● **Provided data**
(** *** dao.go: the table and its unique key (stat_time, device_no, service) *)
Record TrafficHourly := mkTrafficHourly {
  StatTime : Z; th_DeviceNo : string; Service : string; UpKB : Z; DownKB : Z }.
Definition row_key (t : TrafficHourly) : Z * string * string :=
  (StatTime t, th_DeviceNo t, Service t).
Class TrafficTable (D : Type) := {
  rows : D → gmap (Z * string * string) (Z * Z);
  Upsert : list TrafficHourly → D → D }.
Class TrafficTableLaws (D : Type) `{TrafficTable D} := {
  Upsert_row recs d t : NoDup (map row_key recs) → t ∈ recs →
    rows (Upsert recs d) !! row_key t = Some (UpKB t, DownKB t);
  Upsert_rows recs d k : k ∉ map row_key recs → rows (Upsert recs d) !! k = rows d !! k }.

(** ** traffic.go: configuration *)
Record Config := mkConfig {
  ServiceName : string; HasRedis : bool; HasDB : bool; DeviceWhitelist : list string;
  KeyPrefix : string; FlushInterval : Z; HourKeyTTL : Z; TableName : string }.
Definition with_defaults (cfg : Config) : Config :=
  mkConfig (ServiceName cfg) (HasRedis cfg) (HasDB cfg) (DeviceWhitelist cfg)
    (if bool_decide (KeyPrefix cfg = "") then "traffic:hourly:" else KeyPrefix cfg)
    (if FlushInterval cfg <=? 0 then Second else FlushInterval cfg)
    (if HourKeyTTL cfg <=? 0 then 25 * Hour else HourKeyTTL cfg)
    (if bool_decide (TableName cfg = "") then "device_traffic_hourly" else TableName cfg).

(** ** store.go: keys and fields *)
(** A local date and hour, and [time.Format] with the layout 2006010215. *)
Record civil := mkCivil { c_year : Z; c_month : Z; c_day : Z; c_hour : Z }.
#[global] Instance civil_eq_dec : EqDecision civil.
Proof. solve_decision. Defined.
Definition format_hour (c : civil) : string :=
  fmt_0d 4 (c_year c) +++ fmt_0d 2 (c_month c) +++ fmt_0d 2 (c_day c) +++ fmt_0d 2 (c_hour c).
(** [time.Parse] with the layout 2006010215. *)
Definition parse_hour (s : string) : option civil :=
  if (String.length s <? 4)%nat then None else
  y ← parse_uint (str_take 4 s);
  '(m, s) ← getnum true (str_drop 4 s);
  '(d, s) ← getnum true s;
  '(h, s) ← getnum false s;
  if bool_decide (s = "") && (1 <=? m) && (m <=? 12) && (h <? 24) && (1 <=? d) && (d <=? days_in m y)
  then Some (mkCivil y m d h) else None.

Inductive direction := dirUp | dirDown.
#[global] Instance direction_eq_dec : EqDecision direction.
Proof. solve_decision. Defined.
Definition dir_text (d : direction) : string :=
  match d with dirUp => "up" | dirDown => "down" end.
Definition buildField (deviceNo service : string) (dir : direction) : string :=
  deviceNo +++ "|" +++ service +++ "|" +++ dir_text dir.
(** The text before the first bar and the text after it. *)
Fixpoint cut_bar (s : string) : option (string * string) :=
  match s with
  | EmptyString => None
  | String c s' =>
      if bool_decide (c = "|"%char) then Some ("", s')
      else '(a, b) ← cut_bar s'; Some (String c a, b)
  end.
(** [SplitN(field, "|", 3)] has three parts when the field has two bars. *)
Definition parseField (field : string) : option (string * string * string) :=
  '(deviceNo, rest) ← cut_bar field;
  '(service, dir) ← cut_bar rest;
  Some (deviceNo, service, dir).

(** ** tracker.go *)
Record counterPair := mkPair { up : Z; down : Z }.
Record tracker := mkTracker {
  cfg : Config; whitelist : gset string; counters : gmap string counterPair }.
Definition newTracker (cfg : Config) (whitelist : gset string) : tracker :=
  mkTracker cfg whitelist (set_to_map (λ no, (no, mkPair 0 0)) whitelist).
Definition isTracked (deviceNo : string) (t : tracker) : bool := bool_decide (deviceNo ∈ whitelist t).
Definition pair_add (d : direction) (n : Z) (p : counterPair) : counterPair :=
  match d with
  | dirUp => mkPair (i64 (up p + n)) (down p)
  | dirDown => mkPair (up p) (i64 (down p + n))
  end.
(** [addUp] and [addDown]. *)
Definition add (d : direction) (deviceNo : string) (n : Z) (t : tracker) : tracker :=
  mkTracker (cfg t) (whitelist t) (alter (pair_add d n) deviceNo (counters t)).
(** [AddUp] and [AddDown] on an initialised package. *)
Definition Add (d : direction) (deviceNo : string) (n : Z) (t : tracker) : tracker :=
  if n <=? 0 then t else add d deviceNo n t.

Record pendingItem := mkPending { p_deviceNo : string; p_up : Z; p_down : Z }.
Inductive rcmd :=
  | CHIncrBy (key field : string) (n : Z)
  | CExpire (key : string) (ttl : Z).
(** What [pipe.Exec] did: on an error the commands that were executed before it. *)
Record outcome := mkOutcome { applied : nat; exec_err : option goerr }.

(** Where the single flushing goroutine is: waiting, swapping the counters of the devices still
    to visit, about to execute the pipeline, adding the items of a failed one back, stopped. *)
Inductive fphase :=
  | FIdle
  | FSwap (todo : list string) (pending : list pendingItem)
  | FSend (pending : list pendingItem)
  | FBack (todo : list pendingItem)
  | FStopped.

Section flush.
Context {R : Type} `{RedisHash R}.

Definition run_cmd (r : R) (c : rcmd) : R :=
  match c with CHIncrBy k f n => HIncrBy k f n r | CExpire k ttl => Expire k ttl r end.
Definition item_cmds (c : Config) (key : string) (i : pendingItem) : list rcmd :=
  (if 0 <? p_up i then [CHIncrBy key (buildField (p_deviceNo i) (ServiceName c) dirUp) (p_up i)] else []) ++
  (if 0 <? p_down i then [CHIncrBy key (buildField (p_deviceNo i) (ServiceName c) dirDown) (p_down i)] else []).
Definition pipeline (c : Config) (key : string) (pending : list pendingItem) : list rcmd :=
  flat_map (item_cmds c key) pending ++ [CExpire key (HourKeyTTL c)].
Definition hour_key (c : Config) (now : civil) : string := KeyPrefix c +++ format_hour now.
Definition exec (cmds : list rcmd) (o : outcome) (r : R) : R :=
  foldl run_cmd r (match exec_err o with None => cmds | Some _ => take (applied o) cmds end).

Record tstate := mkTState {
  tr : tracker; redis : R; phase : fphase; stopping : bool; final : bool }.
Definition set_tr (t : tracker) (s : tstate) : tstate :=
  mkTState t (redis s) (phase s) (stopping s) (final s).
Definition set_phase (p : fphase) (s : tstate) : tstate :=
  mkTState (tr s) (redis s) p (stopping s) (final s).
(** [flushOnce] returns to the loop, which is over after the last flush. *)
Definition flush_return (s : tstate) : tstate :=
  set_phase (if final s then FStopped else FIdle) s.

(** Callers add at any time; the flusher starts a flush on a tick or after [stop], with the order
    in which this iteration visits the counters; then it takes its own steps.  Another service
    may increment its fields of the shared hashes. *)
Inductive tevent :=
  | TAdd (d : direction) (deviceNo : string) (n : Z)
  | TTick (order : list string)
  | TStopSeen (order : list string)
  | TSwap
  | TExec (now : civil) (o : outcome)
  | TBack
  | TOther (key field : string) (n : Z).

Definition visits_all (order : list string) (t : tracker) : bool :=
  bool_decide (order ≡ₚ (map_to_list (counters t)).*1).
(** One iteration of the first loop: [SwapInt64] of both counters of a device.  An addition
    between the two swaps is the same as one after them, or before. *)
Definition swap_device (deviceNo : string) (t : tracker) : list pendingItem * tracker :=
  match counters t !! deviceNo with
  | None => ([], t)
  | Some p =>
      (if (0 <? up p) || (0 <? down p) then [mkPending deviceNo (up p) (down p)] else [],
       mkTracker (cfg t) (whitelist t) (<[deviceNo := mkPair 0 0]> (counters t)))
  end.
Definition add_back (i : pendingItem) (t : tracker) : tracker :=
  add dirDown (p_deviceNo i) (p_down i) (add dirUp (p_deviceNo i) (p_up i) t).

Definition flush_step (e : tevent) (s : tstate) : tstate :=
  match e, phase s with
  | TSwap, FSwap (d :: todo) pending =>
      let '(i, t) := swap_device d (tr s) in
      set_phase (FSwap todo (pending ++ i)) (set_tr t s)
  | TSwap, FSwap [] [] => flush_return s
  | TSwap, FSwap [] pending => set_phase (FSend pending) s
  | TExec now o, FSend pending =>
      let r := exec (pipeline (cfg (tr s)) (hour_key (cfg (tr s)) now) pending) o (redis s) in
      let s := mkTState (tr s) r (phase s) (stopping s) (final s) in
      match exec_err o with None => flush_return s | Some _ => set_phase (FBack pending) s end
  | TBack, FBack (i :: todo) => set_phase (FBack todo) (set_tr (add_back i (tr s)) s)
  | TBack, FBack [] => flush_return s
  | _, _ => s
  end.
Definition tstep (e : tevent) (s : tstate) : tstate :=
  match e with
  | TAdd d no n => set_tr (Add d no n (tr s)) s
  | TOther k f n => mkTState (tr s) (HIncrBy k f n (redis s)) (phase s) (stopping s) (final s)
  | TTick order =>
      match phase s with
      | FIdle => if visits_all order (tr s) then set_phase (FSwap order []) s else s
      | _ => s
      end
  | TStopSeen order =>
      match phase s with
      | FIdle =>
          if stopping s && visits_all order (tr s)
          then mkTState (tr s) (redis s) (FSwap order []) (stopping s) true else s
      | _ => s
      end
  | _ => flush_step e s
  end.
Definition trun (es : list tevent) (s : tstate) : tstate := foldl (flip tstep) s es.
(** [stop] closes [stopChan]; a second call panics. *)
Definition tstop (s : tstate) : gores tstate :=
  if stopping s then Panic "close of closed channel"
  else Ret (mkTState (tr s) (redis s) (phase s) true (final s)).
(** [flushOnce] from its first step to its return, with no addition in between. *)
Definition flushOnce (order : list string) (now : civil) (o : outcome) (s : tstate) : tstate :=
  trun (TTick order :: replicate (S (length order)) TSwap ++ [TExec now o] ++
        replicate (S (length order)) TBack) s.
End flush.
Arguments tstate R : clear implicits.

(** ** traffic.go: the package singleton *)
Section singleton.
Context {R : Type}.
(** [doInit]; [Init] runs it once and keeps its result. *)
Definition doInit (c : Config) (r : R) : goerr + tstate R :=
  if bool_decide (ServiceName c = "") then inl (ErrNew "traffic: ServiceName required")
  else if negb (HasRedis c) then inl (ErrNew "traffic: Redis required")
  else
    let wl : gset string := list_to_set (filter (λ no, no ≠ "") (DeviceWhitelist c)) in
    inr (mkTState (newTracker (with_defaults c) wl) r FIdle false false).
Record pkg := mkPkg { globalTracker : option (tstate R); initDone : option (option goerr) }.
Definition TInit (c : Config) (r : R) (p : pkg) : option goerr * pkg :=
  match initDone p with
  | Some e => (e, p)
  | None =>
      match doInit c r with
      | inl e => (Some e, mkPkg (globalTracker p) (Some (Some e)))
      | inr t => (None, mkPkg (Some t) (Some None))
      end
  end.
Definition IsTracked (deviceNo : string) (p : pkg) : bool :=
  match globalTracker p with Some s => isTracked deviceNo (tr s) | None => false end.
Definition AddDir (d : direction) (deviceNo : string) (n : Z) (p : pkg) : pkg :=
  match globalTracker p with
  | Some s => mkPkg (Some (set_tr (Add d deviceNo n (tr s)) s)) (initDone p)
  | None => p
  end.
(** [Stop] up to its wait for the flusher. *)
Definition TStop (p : pkg) : gores pkg :=
  match globalTracker p with
  | None => Ret p
  | Some s => match tstop s with
              | Ret s => Ret (mkPkg (Some s) (initDone p))
              | Panic m => Panic m
              end
  end.

(** *** conn_wrap.go: a read or write of [n] bytes on a wrapped connection *)
Definition SetDeviceNo (no : string) (deviceNo : string) : string :=
  if bool_decide (no = "") then deviceNo else no.
Definition conn_io (d : direction) (deviceNo : string) (n : Z) (p : pkg) : pkg :=
  if (0 <? n) && negb (bool_decide (deviceNo = "")) then AddDir d deviceNo n p else p.
End singleton.
Arguments pkg R : clear implicits.

(** ** dao.go: the hourly dump *)
Definition bytesToKB (bytes : Z) : Z := if bytes <=? 0 then 0 else Z.quot (i64 (bytes + 512)) 1024.
(** [aggregateHashToRecords]: the fields in the order the iteration visits them. *)
Definition agg_step (agg : gmap (string * string) (Z * Z)) (fv : string * string)
    : gmap (string * string) (Z * Z) :=
  match parseField fv.1, ParseInt fv.2 with
  | Some (dev, svc, dir), Some bytes =>
      if bytes <=? 0 then agg
      else
        let '(u, d) := default (0, 0) (agg !! (dev, svc)) in
        <[(dev, svc) := if bool_decide (dir = "up") then (i64 (u + bytes), d)
                        else if bool_decide (dir = "down") then (u, i64 (d + bytes)) else (u, d)]> agg
  | _, _ => agg
  end.
Definition aggregate (fields : list (string * string)) : gmap (string * string) (Z * Z) :=
  foldl agg_step ∅ fields.
Definition record_of (statTime : Z) (kv : (string * string) * (Z * Z)) : TrafficHourly :=
  mkTrafficHourly statTime kv.1.1 kv.1.2 (bytesToKB kv.2.1) (bytesToKB kv.2.2).
Definition aggregateHashToRecords (data : gmap string string) (statTime : Z) : list TrafficHourly :=
  map (record_of statTime) (map_to_list (aggregate (map_to_list data))).

(** [scanHourlyKeys] against the server's replies, in order; [None]: the next reply is awaited. *)
Fixpoint scan_from (keys : list string) (replies : list (goerr + list string * Z))
    : option (goerr + list string) :=
  match replies with
  | [] => None
  | inl e :: _ => Some (inl e)
  | inr (batch, next) :: replies =>
      if next =? 0 then Some (inr (keys ++ batch)) else scan_from (keys ++ batch) replies
  end.
Definition scanHourlyKeys := scan_from [].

● **Exercise**
Print again the lines of the entries above that fall between the line holding "(FSend pending) s" and the line holding "let s := mkTState", inclusive, exactly as they stand.

● **Answer box**
  | TSwap, FSwap [] pending => set_phase (FSend pending) s
  | TExec now o, FSend pending =>
      let r := exec (pipeline (cfg (tr s)) (hour_key (cfg (tr s)) now) pending) o (redis s) in
      let s := mkTState (tr s) r (phase s) (stopping s) (final s) in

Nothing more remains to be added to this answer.